On Fig four sectors are 4 status of tumor cells: the upper-left sector (UL) necrotic cells; upper right sector (UR) cells at the late stage of apoptosis; lower left sector - living cells; lower right sector cells at an early stage of apoptosis. Typical results are shown in Fig. Negative controls without the addition of CEA-scTsAb: UL -5,94%, UR - 2,33%, LL - 90,17%, LR - 1,66%. A sample: UL - 9,80%, UR - each holding 21.25%, LL - 52,83%, LR - 16,12%. We can conclude that induced by both type-specific cytolysis of tumor cells: necrosis and apoptosis. Compared with the negative control early apoptosis and late apoptosis increased 9-fold, whereas necrosis is increased in 2 times.

Links:

1. Linear single-stranded thespecification antibody (scTsAb) for the treatment of tumors expressing CEA consisting of antibodies against cancer-embryonic antigen (CEA), connecting peptide Fc, anti-CD3-antibodies connecting peptide serum albumin human (HSA) and VHanti-D28 antibodies.

2. scTsAb according to claim 1, in which with-ICC-tag and a (His)6-tag added alternatively or simultaneously to it-the end.

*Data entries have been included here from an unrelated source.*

(** X12. The two counters.  When a log is loaded, Total Records is the
    number of rows of that file, and for a log whose predictions are all
    0 or 1 Breakdown Events is the number of rows predicted 1, so it is
    at most Total Records. *)
Theorem dashboard_counters v w latest n e w' :
  dashboard v w = (Done (Loaded latest n e), w') ->
  exists log_df,
    fs_files (fs w) !! latest = Some log_df
    /\ n = length log_df
    /\ (Forall (fun r => prediction r = 0 \/ prediction r = 1)%Z log_df ->
        e = Z.of_nat (length (filter (fun r => prediction r = 1%Z) log_df))
        /\ (0 <= e <= Z.of_nat n)%Z).
Proof.
  rewrite dashboard_cases. cbv zeta.
  destruct (bool_decide (log_folder_of v ∈ fs_dirs (fs w))).
  2:{ destruct (bool_decide (is_Some (fs_files (fs w) !! log_folder_of v)));
        discriminate. }
  destruct (sorted_reverse (listing (log_folder_of v) (fs w)))
    as [|first rest]; [discriminate|].
  destruct (fs_files (fs w) !! path_join (log_folder_of v) first)
    as [log_df|] eqn:Hfile; [|discriminate].
  intros [= <- <- <- <-]. exists log_df. split; [exact Hfile|].
  split; [reflexivity|]. intros Hall.
  rewrite (sum_of_predictions _ Hall). split; [reflexivity|].
  pose proof (length_filter (fun r => prediction r = 1%Z) log_df). lia.
Qed.
(** * Vue reactivity core: the reactive-wrapper factory of [reactive.ts]

    A shallow embedding of [packages/reactivity/src/reactive.ts] and of the
    [ReactiveFlags] enum of [constants.ts].  The JavaScript heap is explicit:
    objects live at locations, a [Proxy] is a heap object that records its
    [[ProxyTarget]] and its handler, and the four module-level [WeakMap]s are
    finite maps keyed by location (object identity).  A property read on
    [undefined] or [null] is a [TypeError], so that the guards of the source
    ([value && value[key]], [isObject(target)]) carry real content. *)

From Stdlib Require Import ZArith Lia.
From stdpp Require Import base option gmap strings list.

Local Open Scope string_scope.
Local Open Scope nat_scope.

(** ** Values and completions *)

Abbreviation loc := nat.

(** JavaScript values: the primitives the core can tell apart, and references
    to heap objects (plain objects, arrays, collections, functions, proxies).
    Numbers are kept to the integers. *)
Inductive Value :=
| VUndefined
| VNull
| VBool (b : bool)
| VNum (n : Z)
| VStr (s : string)
| VRef (a : loc).

#[global] Instance Value_eq_dec : EqDecision Value.
Proof. solve_decision. Defined.

(** ToBoolean *)
Definition truthy (v : Value) : bool :=
  match v with
  | VUndefined | VNull => false
  | VBool b => b
  | VNum n => negb (n =? 0)%Z
  | VStr s => negb (String.eqb s "")
  | VRef _ => true
  end.

Inductive JsError := TypeError.

(** A completion: the evaluation of an expression either yields a value or
    throws. *)
Inductive Completion (A : Type) :=
| Normal (a : A)
| Throw (e : JsError).
Arguments Normal {A} a.
Arguments Throw {A} e.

3. scTsAb no claim 1, wherein the anti-CEA-antibody, anti-D3-antibody and anti-D28-antibodies are single-chain fragment variable region (scFv), a Fab fragment or a variable heavy chain (VH) antibodies.

4. scTsAb according to claim 1, which successively merged from single-chain fragment variable region (scFv) anti-CEA antibodies, connecting peptide Fc, anti-CD3 scFv connecting peptide HSA and variable heavy chain (VH) anti-D28-antibodies and contains the amino acid sequence of SEQ ID NO: 4.

5. scTsAb according to claim 4, in which an and-CEA-scFv contains the amino acid sequence of SEQ ID NO: 1.

6. scTsAb according to claim 4, in which the anti-CD3 scFv contains the amino acid sequence of SEQ ID NO: 2.

7. The DNA sequence encoding scTsAb according to claim 4, containing the nucleic acid sequence SEQ ID NO.3.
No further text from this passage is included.